What you are asked to do: If a line in the material below holds the string "number", tally it, then give the tally alone.
BEGIN Data for the task
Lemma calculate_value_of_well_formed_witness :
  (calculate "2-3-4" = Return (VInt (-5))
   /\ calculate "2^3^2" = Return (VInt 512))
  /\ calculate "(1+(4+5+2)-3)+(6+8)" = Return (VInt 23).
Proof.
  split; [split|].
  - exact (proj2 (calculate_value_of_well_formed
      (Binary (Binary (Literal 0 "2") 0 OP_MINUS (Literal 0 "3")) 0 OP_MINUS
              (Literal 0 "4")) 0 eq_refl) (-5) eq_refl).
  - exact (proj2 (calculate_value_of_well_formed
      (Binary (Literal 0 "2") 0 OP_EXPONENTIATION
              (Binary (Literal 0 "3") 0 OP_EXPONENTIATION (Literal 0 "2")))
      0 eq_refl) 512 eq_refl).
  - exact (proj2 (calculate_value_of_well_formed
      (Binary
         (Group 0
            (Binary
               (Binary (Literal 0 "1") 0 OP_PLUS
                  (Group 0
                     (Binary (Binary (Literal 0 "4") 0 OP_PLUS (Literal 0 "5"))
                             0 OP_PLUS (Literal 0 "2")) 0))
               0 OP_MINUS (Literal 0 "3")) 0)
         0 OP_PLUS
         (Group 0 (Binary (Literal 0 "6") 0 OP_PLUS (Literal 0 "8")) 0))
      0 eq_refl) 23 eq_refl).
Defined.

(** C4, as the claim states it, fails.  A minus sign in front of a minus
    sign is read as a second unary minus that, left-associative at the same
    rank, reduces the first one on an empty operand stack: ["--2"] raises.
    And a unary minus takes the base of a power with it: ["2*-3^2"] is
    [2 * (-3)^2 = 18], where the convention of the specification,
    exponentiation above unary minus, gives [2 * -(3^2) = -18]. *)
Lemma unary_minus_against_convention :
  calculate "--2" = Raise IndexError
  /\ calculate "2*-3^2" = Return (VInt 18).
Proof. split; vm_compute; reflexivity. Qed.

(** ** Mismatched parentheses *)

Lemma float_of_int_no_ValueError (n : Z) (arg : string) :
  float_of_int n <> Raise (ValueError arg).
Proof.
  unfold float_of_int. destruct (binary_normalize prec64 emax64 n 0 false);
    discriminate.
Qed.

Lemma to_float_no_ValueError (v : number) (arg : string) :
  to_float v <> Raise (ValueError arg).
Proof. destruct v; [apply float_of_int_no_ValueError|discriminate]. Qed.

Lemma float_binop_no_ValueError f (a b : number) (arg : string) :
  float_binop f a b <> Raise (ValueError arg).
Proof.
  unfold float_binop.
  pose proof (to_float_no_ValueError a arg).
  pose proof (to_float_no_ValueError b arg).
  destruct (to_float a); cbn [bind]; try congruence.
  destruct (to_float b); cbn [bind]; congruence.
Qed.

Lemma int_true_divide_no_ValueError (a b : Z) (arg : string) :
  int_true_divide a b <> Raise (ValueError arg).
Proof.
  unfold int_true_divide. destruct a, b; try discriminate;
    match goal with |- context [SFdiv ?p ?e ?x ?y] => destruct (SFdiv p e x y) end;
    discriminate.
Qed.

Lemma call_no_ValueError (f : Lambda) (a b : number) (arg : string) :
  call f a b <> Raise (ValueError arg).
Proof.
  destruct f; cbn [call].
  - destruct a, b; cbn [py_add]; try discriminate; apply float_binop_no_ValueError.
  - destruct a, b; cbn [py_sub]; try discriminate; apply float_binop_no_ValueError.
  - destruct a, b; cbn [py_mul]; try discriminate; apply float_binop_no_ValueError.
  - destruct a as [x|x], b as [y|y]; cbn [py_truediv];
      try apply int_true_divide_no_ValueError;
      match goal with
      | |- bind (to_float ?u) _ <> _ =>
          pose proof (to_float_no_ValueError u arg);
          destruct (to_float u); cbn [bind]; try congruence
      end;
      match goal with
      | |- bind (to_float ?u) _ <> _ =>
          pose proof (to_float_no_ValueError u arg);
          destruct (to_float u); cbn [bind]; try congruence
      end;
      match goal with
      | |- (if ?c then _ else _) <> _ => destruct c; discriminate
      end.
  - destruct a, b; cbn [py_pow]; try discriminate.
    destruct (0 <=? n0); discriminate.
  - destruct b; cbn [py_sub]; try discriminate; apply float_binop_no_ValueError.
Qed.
END Data for the task
Problem solution: 3